Here's my configuration
version: 0.1
log:
level: debug
fields:
service: registry
storage:
filesystem:
rootdirectory: data
maxthreads: 100
cache:
layerinfo: redis
maintenance:
uploadpurging:
enabled: true
age: 168h
interval: 24h
dryrun: false
delete:
enabled: true
redirect:
disable: true
redis:
addr: localhost:6379
db: 2
readtimeout: 10s
writetimeout: 10s
dialtimeout: 10s
pool:
maxidle: 100
maxactive: 500
idletimeout: 60s
http:
secret: test123
addr: :5100
relativeurls: false
debug:
addr: localhost:5101
validation:
disabled: true
compatibility:
schema1:
enabled: true
here's the reproducer:
# First, start the registry and put it in the background.
./bin/registry serve config.yaml &
# Next, upload an image. I used skopeo for this
skopeo --insecure-policy copy --dest-tls-verify=false "docker://alpine:3.19.1" "docker://localhost:5100/alpine:3.19.1" --multi-arch all
# We can verify that the push worked by downloading its manifest. So far so good.
curl -H 'Accept:application/vnd.docker.distribution.manifest.v2+json' http://localhost:5100/v2/alpine/manifests/3.19.1
# Next up, let's delete the manifest.
curl -XDELETE http://localhost:5100/v2/alpine/manifests/3.19.1
# And run garbage collection. This will actually delete the data from the blobstore. However, the cache won't be cleaned!
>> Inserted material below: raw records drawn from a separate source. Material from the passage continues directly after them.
Global Instance Attr_eq_dec : EqDecision Attr.
Proof. solve_decision. Defined.

(** The image field of a recipe: empty, a blob in the media store, or a
    file that was assigned and is written on the next [save]. *)
Inductive image_field : Type :=
| NoImage
| StoredImage (blob : Z)
| PendingImage (content : string).

Global Instance image_field_eq_dec : EqDecision image_field.
Proof. solve_decision. Defined.

(** Modelled from the spec: the columns of [core.models.Recipe], whose
    many-to-many fields [tags] and [ingredients] live in link tables. *)
Record Recipe : Type := mkRecipe {
  recipe_id : Z;
  recipe_title : string;
  recipe_time_minutes : Z;
  recipe_price : Z;
  recipe_link : string;
  recipe_description : string;
  recipe_user : Z;
  recipe_image : image_field
}.

Global Instance Recipe_eq_dec : EqDecision Recipe.
Proof. solve_decision. Defined.

(** A child table with its sequence and the link table that joins it to the
    recipes: a link is [(recipe id, child id)]. *)
Record Table : Type := mkTable {
  rows : list Attr;
  next_id : Z;
  links : list (Z * Z)
}.

Record DB : Type := mkDB {
  recipes : list Recipe;
  next_recipe_id : Z;
  tag_table : Table;
  ingredient_table : Table;
  media : list (Z * string);
  next_blob : Z
}.

Inductive kind : Type := KTag | KIngredient.

Global Instance kind_eq_dec : EqDecision kind.
Proof. solve_decision. Defined.

Definition table (k : kind) (db : DB) : Table :=
  match k with
  | KTag => tag_table db
  | KIngredient => ingredient_table db
  end.

Definition set_table (k : kind) (t : Table) (db : DB) : DB :=
  match k with
  | KTag =>
      mkDB (recipes db) (next_recipe_id db) t (ingredient_table db)
           (media db) (next_blob db)
  | KIngredient =>
      mkDB (recipes db) (next_recipe_id db) (tag_table db) t
           (media db) (next_blob db)
  end.

Definition set_recipes (rs : list Recipe) (db : DB) : DB :=
  mkDB rs (next_recipe_id db) (tag_table db) (ingredient_table db)
       (media db) (next_blob db).

Definition empty_table : Table := mkTable [] 1 [].
Definition empty_db : DB := mkDB [] 1 empty_table empty_table [] 1.

(** ** Exceptions and the monad of store operations *)

Inductive exn : Type :=
| ValueError
| TypeError
| MultipleObjectsReturned
| IntegrityError
| Http404
| ValidationError (fields : list string).

Inductive outcome (A : Type) : Type :=
| Return (a : A)
| Raise (e : exn).
Arguments Return {A} a.
Arguments Raise {A} e.

Definition M (A : Type) : Type := DB → outcome A * DB.

Definition ret {A} (a : A) : M A := λ db, (Return a, db).
Definition raise {A} (e : exn) : M A := λ db, (Raise e, db).
Definition bind {A B} (m : M A) (f : A → M B) : M B :=
  λ db, match m db with
        | (Return a, db') => f a db'
        | (Raise e, db') => (Raise e, db')
        end.

Notation "'let*' x ':=' m 'in' k" := (bind m (λ x, k))
  (at level 10, x pattern, m at level 100, k at level 200).

(** [for x in l: body(x)] *)
Fixpoint for_each {A} (l : list A) (body : A → M unit) : M unit :=
  match l with
  | [] => ret tt
  | x :: l' => let* _ := body x in for_each l' body
  end.

(** ** The ORM calls of the two files *)

Definition same_owner_name (u : Z) (name : string) (a : Attr) : Prop :=
  attr_user a = u ∧ attr_name a = name.

Global Instance same_owner_name_dec u name a :
  Decision (same_owner_name u name a).
Proof. unfold same_owner_name. apply _. Defined.

(** [Model.objects.get_or_create(user=u, name=name)]: the row that matches,
    a new row when none does, and [MultipleObjectsReturned] when several
    do.  The result is the row and the [created] flag. *)
Definition objects_get_or_create (k : kind) (u : Z) (name : string)
  : M (Attr * bool) :=
  λ db,
    let t := table k db in
    match filter (same_owner_name u name) (rows t) with
    | [] =>
        let a := mkAttr (next_id t) name u in
        (Return (a, true),
         set_table k (mkTable (rows t ++ [a]) (next_id t + 1) (links t)) db)
    | [a] => (Return (a, false), db)
    | _ :: _ :: _ => (Raise MultipleObjectsReturned, db)
    end.

(** [recipe.<related>.add(obj)]: a link that is there already is not added
    a second time. *)
Definition related_add (k : kind) (r : Recipe) (a : Attr) : M unit :=
  λ db,
    let t := table k db in
    let l := (recipe_id r, attr_id a) in
    if decide (l ∈ links t) then (Return tt, db)
    else (Return tt,
          set_table k (mkTable (rows t) (next_id t) (links t ++ [l])) db).

(** [recipe.<related>.clear()] *)
Definition related_clear (k : kind) (r : Recipe) : M unit :=
  λ db,
    let t := table k db in
    (Return tt,
     set_table k
       (mkTable (rows t) (next_id t)
                (filter (λ l, l.1 ≠ recipe_id r) (links t))) db).

(** A file assigned to the image field is written to the media store when
    the row is saved; the generated path is a fresh blob number. *)
Definition pre_save (r : Recipe) : M Recipe :=
  λ db,
    match recipe_image r with
    | PendingImage content =>
        let b := next_blob db in
        (Return (mkRecipe (recipe_id r) (recipe_title r)
                   (recipe_time_minutes r) (recipe_price r) (recipe_link r)
                   (recipe_description r) (recipe_user r) (StoredImage b)),
         mkDB (recipes db) (next_recipe_id db) (tag_table db)
              (ingredient_table db) (media db ++ [(b, content)]) (b + 1))
    | _ => (Return r, db)
    end.

(** [instance.save()]: the row with the instance's id is overwritten; a row
    is inserted when there is none. *)
Definition save (instance : Recipe) : M Recipe :=
  let* r := pre_save instance in
  λ db,
    if decide (recipe_id r ∈ recipe_id <$> recipes db) then
      (Return r,
       set_recipes
         ((λ x, if decide (recipe_id x = recipe_id r) then r else x)
            <$> recipes db) db)
    else (Return r, set_recipes (recipes db ++ [r]) db).

(** [setattr(instance, attr, value)] on the columns of a recipe.  Validation
    has given every value the type of its field before this runs; an
    attribute that is no column, or a value of another type, leaves the
    columns as they are. *)
Definition setattr (r : Recipe) (attr : string) (v : value) : Recipe :=
  let '(mkRecipe i t m p l d u img) := r in
  if decide (attr = "title") then
    match v with VStr s => mkRecipe i s m p l d u img | _ => r end
  else if decide (attr = "time_minutes") then
    match v with VInt n => mkRecipe i t n p l d u img | _ => r end
  else if decide (attr = "price") then
    match v with VDecimal n => mkRecipe i t m n l d u img | _ => r end
  else if decide (attr = "link") then
    match v with VStr s => mkRecipe i t m p s d u img | _ => r end
  else if decide (attr = "description") then
    match v with VStr s => mkRecipe i t m p l s u img | _ => r end
  else if decide (attr = "user") then
    match v with VUser n => mkRecipe i t m p l d n img | _ => r end
  else if decide (attr = "image") then
    match v with
    | VFile c => mkRecipe i t m p l d u (PendingImage c)
    | VNone => mkRecipe i t m p l d u NoImage
    | _ => r
    end
  else r.

(** [for attr, value in d.items(): setattr(instance, attr, value)] *)
Definition setattrs (r : Recipe) (d : dict) : Recipe :=
  foldl (λ acc kv, setattr acc kv.1 kv.2) r d.

(** Modelled from the spec: [Recipe.objects.create] with its keyword
    arguments; the owner, the title, the time and the price are mandatory
    columns, the link, the description and the image are optional.  The row
    is built from the keyword arguments and inserted under the next id of
    the sequence. *)
Definition Recipe_objects_create (kwargs : dict) : M Recipe :=
  match dict_get "user" kwargs, dict_get "title" kwargs,
        dict_get "time_minutes" kwargs, dict_get "price" kwargs with
  | Some (VUser _), Some (VStr _), Some (VInt _), Some (VDecimal _) =>
      let* r :=
        (λ db,
           let blank := mkRecipe (next_recipe_id db) "" 0 0 "" "" 0 NoImage in
           pre_save (setattrs blank kwargs) db) in
      λ db,
        (Return r,
         mkDB (recipes db ++ [r]) (next_recipe_id db + 1) (tag_table db)
              (ingredient_table db) (media db) (next_blob db))
  | _, _, _, _ => raise IntegrityError
  end.
(** [o[k] = v]: an existing property keeps its place. *)
Fixpoint set {V} (o : t V) (k : jsstring) (v : V) : t V :=
  match o with
  | [] => [(k, v)]
  | (k', v') :: o' =>
      if jsstring_eqb k' k then (k', v) :: o'
      else (k', v') :: set o' k v
  end.

(** The methods that every object created by [{}] inherits from
    [Object.prototype]. *)
Definition inheritedMethods : list jsstring :=
  map str
    ["constructor"; "hasOwnProperty"; "isPrototypeOf"; "propertyIsEnumerable";
     "toLocaleString"; "toString"; "valueOf";
     "__defineGetter__"; "__defineSetter__"; "__lookupGetter__"; "__lookupSetter__"]%string.

Definition inheritedMethod (k : jsstring) : bool :=
  existsb (jsstring_eqb k) inheritedMethods.

(** The accessor [__proto__]: reading it gives [Object.prototype];
    assigning a value that is not an object to it does nothing. *)
Definition proto : jsstring := str "__proto__".

(** The names found on [Object.prototype]. *)
Definition inherited (k : jsstring) : bool :=
  jsstring_eqb k proto || inheritedMethod k.

(** What a read [o[k]] finds. *)
Inductive property (V : Type) : Type :=
| Own (v : V)
| Inherited
| Undefined.
Arguments Own {V} v.
Arguments Inherited {V}.
Arguments Undefined {V}.

(** [o[k]] on an object created by [{}]: the own property if there is
    one, else what [Object.prototype] has under that name (a function,
    or [Object.prototype] itself for [__proto__]), else [undefined]. *)
Definition lookup {V} (o : t V) (k : jsstring) : property V :=
  match get o k with
  | Some v => Own v
  | None => if inherited k then Inherited else Undefined
  end.

Definition isDigit (c : Z) : bool := (48 <=? c) && (c <=? 57).

Definition decimal (k : jsstring) : Z :=
  fold_left (fun acc c => acc * 10 + (c - 48)) k 0.

(** An array index: the canonical decimal numeral of an integer
    from 0 to 2^32 - 2. *)
Definition arrayIndex (k : jsstring) : option Z :=
  match k with
  | [] => None
  | c :: rest =>
      if forallb isDigit k
         && (negb (c =? 48) || match rest with [] => true | _ => false end)
         && (decimal k <? 2 ^ 32 - 1)
      then Some (decimal k)
      else None
  end.

Definition isArrayIndex (k : jsstring) : bool :=
  match arrayIndex k with Some _ => true | None => false end.

Definition indexOf (k : jsstring) : Z :=
  match arrayIndex k with Some i => i | None => 0 end.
./bin/registry garbage-collect config.yaml -m
# And finally, let's try pushing the same image again
skopeo --insecure-policy copy --dest-tls-verify=false "docker://alpine:3.19.1" "docker://localhost:5100/alpine:3.19.1" --multi-arch all
# And download the manifest again. This will fail with the MANIFEST_UNKNOWN error.
curl -H 'Accept:application/vnd.docker.distribution.manifest.v2+json' http://localhost:5100/v2/alpine/manifests/3.19.1Expected behavior
I expect pushing the image to actually work. Either pushing should peer through the cache and check whether it is up-to-date, or garbage-collection should remove the keys from the cache.
registry version
Tested both on 2.8.3 and main branch (9b3eac8)
./bin/registry github.com/distribution/distribution/v3 v3.0.0-alpha.1.m+unknown
Additional Info
This was discovered via harbor's retention policy. Harbor uses distribution as the underlying backend for its storage. When it applies its retention policy, it deletes the manifests, and automatically runs garbage-collection to free up space, triggering this bug.
I also encountered this problem, how to solve it?